KWRRI Research Reports


An evaluation of the economics of supplemental irrigation when using a surface water supply must be site specific in order to account for variations in soil moisture holding capacity, watershed area supplying the runoff, climatic conditions, and proposed irrigation management procedures.

With the use of farm specific simulation models to determine grain yields, availability of irrigation water, and economic expenditures involved in irrigation, an economic evaluation of supplemental irrigation can be performed, In the model presented in this report, the Duncan SIMAIZ model is used to predict grain yields using long-term daily weather information. SIMAIZ also determines irrigation water demand for the crop. The Haan Water Yield Model is used to predict flow into a reservoir using the same weather information. By knowing daily water flow into a reservoir and water demand for irrigation, a reservoir size is determined which will supply water at all times for the study period. Simulations are then run by incrementally reducing, by volume, the size of this reservoir, thus limiting the availability of irrigation water, and resulting in reduced irrigated yields.

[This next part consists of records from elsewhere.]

(* ===== verification/FieldUsage.v ===== *)
(** * [operation-checks/src/aggregate_field_usage.rs]

    Usage counters per field, argument, enum value and type condition, and the
    traversal of a flattened operation that fills them. The recursion over
    selection sets is not structural: [fuel] bounds its depth, and running out
    of it is the stack overflow of the unbounded recursion. *)
From Stdlib Require Import ZArith.
From S2P Require Import Prelude RustStd WrappingTypes CheckSchema Operation.
Local Open Scope string_scope.
Local Open Scope list_scope.
Local Open Scope nat_scope.

Record FieldUsage := MkUsage {
  increment : Z;
  count_per_field : gmap FieldId Z;
  count_per_field_argument : gmap ArgumentId Z;
  count_per_enum_value : gmap string Z;
  arguments_with_defaults_left_out_count : gmap ArgumentId Z;
  type_condition_counts : gmap string Z;
}.
Definition FieldUsage_default : FieldUsage := MkUsage 1 ∅ ∅ ∅ ∅ ∅.

(** [u64] addition of a release build. *)
Definition u64_add (a b : Z) : Z := wrap 64 (a + b)%Z.
(** [*map.entry(k).or_insert(0) += n]. *)
Definition add_count {K} `{Countable K} (n : Z) (k : K) (m : gmap K Z) : gmap K Z :=
  <[k := u64_add (default 0%Z (m !! k)) n]> m.
(** [if let Some(count) = map.get_mut(&k) { *count += n } else { map.insert(k, n); }] *)
Definition add_or_insert {K} `{Countable K} (n : Z) (k : K) (m : gmap K Z) : gmap K Z :=
  match m !! k with
  | Some count => <[k := u64_add count n]> m
  | None => <[k := n]> m
  end.

Definition set_increment (u : FieldUsage) (n : Z) : FieldUsage :=
  MkUsage n (count_per_field u) (count_per_field_argument u) (count_per_enum_value u)
    (arguments_with_defaults_left_out_count u) (type_condition_counts u).

(** [HashMap::retain(|_, count| *count >= threshold)] on every map. *)
Definition retain {K} `{Countable K} (threshold : Z) (m : gmap K Z) : gmap K Z :=
  filter (λ e : K * Z, (threshold ≤ e.2)%Z) m.
Definition apply_request_count_threshold (u : FieldUsage) (threshold : Z) : FieldUsage :=
  MkUsage (increment u) (retain threshold (count_per_field u))
    (retain threshold (count_per_field_argument u)) (retain threshold (count_per_enum_value u))
    (retain threshold (arguments_with_defaults_left_out_count u))
    (retain threshold (type_condition_counts u)).

Definition register_field_usage (u : FieldUsage) (id : FieldId) : FieldUsage :=
  MkUsage (increment u) (add_or_insert (increment u) id (count_per_field u))
    (count_per_field_argument u) (count_per_enum_value u)
    (arguments_with_defaults_left_out_count u) (type_condition_counts u).
Definition register_argument_usage (u : FieldUsage) (id : ArgumentId) : FieldUsage :=
  MkUsage (increment u) (count_per_field u)
    (add_or_insert (increment u) id (count_per_field_argument u)) (count_per_enum_value u)
    (arguments_with_defaults_left_out_count u) (type_condition_counts u).
Definition register_enum_value_usage (u : FieldUsage) (enum_and_value : string) : FieldUsage :=
  MkUsage (increment u) (count_per_field u) (count_per_field_argument u)
    (add_count (increment u) enum_and_value (count_per_enum_value u))
    (arguments_with_defaults_left_out_count u) (type_condition_counts u).
Definition register_argument_with_default_left_out (u : FieldUsage) (id : ArgumentId) : FieldUsage :=
  MkUsage (increment u) (count_per_field u) (count_per_field_argument u) (count_per_enum_value u)
    (add_count (increment u) id (arguments_with_defaults_left_out_count u)) (type_condition_counts u).
(** [*usage.type_condition_counts.entry(..).or_insert(0) += 1] *)
Definition register_type_condition (u : FieldUsage) (p : string) : FieldUsage :=
  MkUsage (increment u) (count_per_field u) (count_per_field_argument u) (count_per_enum_value u)
    (arguments_with_defaults_left_out_count u) (add_count 1 p (type_condition_counts u)).

(** One argument of a selected field. *)
Definition aggregate_argument (schema : Schema) (parent field : string) (u : FieldUsage) (a : Argument)
    : res FieldUsage :=
  match find_argument schema (parent, field, arg_name a) with
  | None => Ret u
  | Some id =>
      let u := register_argument_usage u id in
      match enum_literal_value a with
      | None => Ret u
      | Some v =>
          arg ← index_argument schema id;
          Ret (register_enum_value_usage u (join "." [fa_base_type arg; v]))
      end
  end.

(** The schema arguments that are required, have a default and are not given. *)
Definition left_out (arguments : list Argument) (u : FieldUsage) (e : ArgumentId * FieldArgument)
    : FieldUsage :=
  let '(id, schema_arg) := e in
  if forallb (λ a, negb (bool_decide (arg_name a = fa_argument_name schema_arg))) arguments
     && (fa_is_required schema_arg && fa_has_default schema_arg)
  then register_argument_with_default_left_out u id else u.

(** The selections under an id: [partition_point] then [take_while]. *)
Definition selection_set (query : Operation) (id : SelectionId) : list (SelectionId * Selection) :=
  let start := partition_point (λ e, ltb e.1 id) (selections query) in
  take_while (λ e, eqb e.1 id) (drop start (selections query)).

Fixpoint aggregate_field_usage_inner (fuel : nat) (query : Operation) (schema : Schema)
    (selection_id : SelectionId) (parent_type_name : string) (usage : FieldUsage) : res FieldUsage :=
  match fuel with
  | 0 => Panic "stack overflow"
  | S fuel =>
      fold_res (λ usage (e : SelectionId * Selection),
        match e.2 with
        | SField field_name arguments subselection =>
            match find_field schema parent_type_name field_name with
            | None => Ret usage
            | Some field_id =>
                let usage := register_field_usage usage field_id in
                usage ← fold_res (aggregate_argument schema parent_type_name field_name) usage arguments;
                usage ← match subselection with
                        | None => Ret usage
                        | Some sub =>
                            field ← index_field schema field_id;
                            aggregate_field_usage_inner fuel query schema sub (sf_base_type field) usage
                        end;
                schema_args ← iter_field_arguments schema field_id;
                Ret (foldl (left_out arguments) usage schema_args)
            end
        | SFragmentSpread fragment_name =>
            match fragments query !! fragment_name with
            | None => Ret usage
            | Some fr =>
                aggregate_field_usage_inner fuel query schema (fragment_selection fr) (type_condition fr) usage
            end
        | SInlineFragment on selection =>
            let '(usage, parent) :=
              match on with
              | Some on => (register_type_condition usage (join "." [parent_type_name; on]), on)
              | None => (usage, parent_type_name)
              end in
            aggregate_field_usage_inner fuel query schema selection parent usage
        end) usage (selection_set query selection_id)
  end.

An economic evaluation is performed for each reservoir size. Costs and benefits included are: initial cost of constructing the reservoir, yearly reservoir maintenance cost, yearly irrigation costs of operation, and additional income resulting from the increase in grain yields. After the project life has been assumed, the model determines the capital available for investing in an irrigation system for a given year and reservoir size. By ranking these values, a probability distribution is obtained indicating the probability of making money in any given year. By using the Central Limit Theorem, these results are converted to the probability of making money over the life of the system.

A sensitivity analysis examines the sensitivity of capital available for investment in an irrigation system to select input variation. The results indicate that great care should be exercised when assigning values to some inputs, while for others, a reasonable estimate is adequate.

This model can be used as a tool for evaluating which irrigation practices, if any, are economically feasible. An example of its use is shown.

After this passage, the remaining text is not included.